Dick Cheney, six years into his vice presidential tenure, is now experiencing much the same phenomenon. The Cheney shooting would have been big news no matter what, of course: In case you're forgotten, the vice president of the United States shot a 78-year-old man in the face. But the coverage of what seems to have been, ultimately, a pretty routine hunting accident has been nothing less than overwhelming. Front page play in the Washington Post and New York Times yesterday, along with multiple stories in each today; top story treatment on last night's CBS Evening News and NBC Nightly News; and prominent play on the cable news networks and news Web sites.
The poor handling of the event by the White House didn't help matters.
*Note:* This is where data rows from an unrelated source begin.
(* ===== verification/Extension.v ===== *)
(** * The extension registry

    Models [src/extension/extension.go] and [src/extension/client_outputs.go]:
    typed handlers, their type-erased form, the registry with its frozen
    bindings, and the results that carry verified or preserved outputs.

    [GoType] is the interface between the typed handlers and the untyped
    registry: a Go type as a set of dynamic values. *)
From S2P Require Import Prelude AuthData ExtValue.
Set Default Goal Selector "!".
Local Open Scope Z_scope.

Definition RevisionLevel3Recommendation : string := "webauthn-3-20260825".
Definition RevisionRemoteClientDataJSON : string := "webauthn-ed-20260730".
Definition MaxEntries : Z := 64.

Definition Operation : Type := string.
Definition OperationRegistration : Operation := "registration".
Definition OperationAuthentication : Operation := "authentication".

(** ** Go types as subsets of the dynamic values *)

Class GoType (T : Type) : Type := {
  inject : T → value;
  project : value → option T;
  project_inject : ∀ t, project (inject t) = Some t;
}.

#[export] Instance GoType_bool : GoType bool.
Proof. refine {| inject := VBool; project := as_bool |}. done. Defined.
#[export] Instance GoType_string : GoType string.
Proof. refine {| inject := VString; project := as_string |}. done. Defined.
#[export] Instance GoType_PRFInput : GoType PRFInput.
Proof. refine {| inject := VPRFInput; project := λ v, match v with VPRFInput i => Some i | _ => None end |}. done. Defined.
#[export] Instance GoType_PRFResult : GoType PRFResult.
Proof. refine {| inject := VPRFResult; project := λ v, match v with VPRFResult r => Some r | _ => None end |}. done. Defined.
#[export] Instance GoType_LargeBlobInput : GoType LargeBlobInput.
Proof. refine {| inject := VLargeBlobInput; project := λ v, match v with VLargeBlobInput i => Some i | _ => None end |}. done. Defined.
#[export] Instance GoType_LargeBlobResult : GoType LargeBlobResult.
Proof. refine {| inject := VLargeBlobResult; project := λ v, match v with VLargeBlobResult r => Some r | _ => None end |}. done. Defined.
#[export] Instance GoType_CredProps : GoType CredentialPropertiesResult.
Proof. refine {| inject := VCredProps; project := λ v, match v with VCredProps r => Some r | _ => None end |}. done. Defined.
#[export] Instance GoType_UVMResult : GoType UVMResult.
Proof. refine {| inject := VUVMResult; project := λ v, match v with VUVMResult r => Some r | _ => None end |}. done. Defined.
#[export] Instance GoType_AppIDResult : GoType AppIDResult.
Proof. refine {| inject := VAppIDResult; project := λ v, match v with VAppIDResult r => Some r | _ => None end |}. done. Defined.
#[export] Instance GoType_AppIDExcludeResult : GoType AppIDExcludeResult.
Proof. refine {| inject := VAppIDExcludeResult; project := λ v, match v with VAppIDExcludeResult r => Some r | _ => None end |}. done. Defined.
#[export] Instance GoType_RemoteResult : GoType RemoteClientDataJSONResult.
Proof. refine {| inject := VRemoteResult; project := λ v, match v with VRemoteResult r => Some r | _ => None end |}. done. Defined.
In a comment he jokingly admitted was in "terrible taste," Howard Kurtz pointed out that "the White House shot itself in the foot" by not immediately releasing the news and offering up its own spin. (It opted instead to leave the task to a private citizen.) "Seriously," Kurtz wrote, "[w]hat were they thinking?...the administration essentially thumbed its nose at the national press."
But while the news was handled badly, not informing the national press about the shooting for nearly a day was, while irresponsible, a fairly minor transgression in the grand scheme of things. This was not, after all, a case of misrepresenting intelligence or denying sexual relations with "that woman." It was neglecting to take the proper public relations strategy in the immediate wake of a hunting accident. Nonetheless, yesterday's heated press briefing had the makings of a public flogging, though the victim was a mere proxy. "[White House Press Secretary Scott] McClellan was left twisting in the wind," says CBS News White House correspondent Bill Plante. "He was in the unfortunate position of being hung out to dry by the vice president."
But Cheney isn't going to get off easy either. For one thing, outrage, as McClellan intimated yesterday in an insulting exchange with NBC's David Gregory, is in season for reporters these days. But more importantly, the press corps now has its notebook moment – its chance to tie all of its distrust of and bitterness towards the vice president to a seminal moment, just as it did with the Dean scream. That's why the delay in sharing the story with the press is a significant blow to Cheney. Had this been a mere hunting accident, it surely still would have made great fodder for late night comedians, and it would have fed, albeit rather obliquely, into the notion that the vice president, with his neoconservative credentials, is the kind of guy who shoots before he's quite sure of the target. But withholding the information took the transgression to a much more damaging level, because it gave reporters a chance to say what they've been thinking for years: That Cheney simply isn't willing to level with the American people.
"[Cheney] clearly doesn't like doing things under the full scrutiny of the media," says Plante. "No other vice president in the White Houses I've covered has had the ability to write his own rules the way this one has. He operates in his own sphere, with the apparent acceptance of the president. That creates a certain frustration for the press."
And that frustration is now manifesting itself in the flurry of stories about the shooting and the lag in letting the press corps know about it. Cheney might be in for a hard year: Last week, his former chief of staff, Scooter Libby, told a grand jury that his "superiors" instructed him to leak classified information to the press. (Dean is suggesting Cheney should resign if he's the superior who did so.) The press corps' attitude towards the vice president is sure to impact Cheney's ability to keep any coming controversies under control. By giving reporters their notebook moment, he's handed them more leeway in pushing the story of his possible malfeasance to the public. The shooting and its aftermath may not come back to haunt Cheney, but even a politician as disdainful of the press as he is must know it's important not to give reporters an opening. If he doesn't, he might want to sit down with Howard Dean.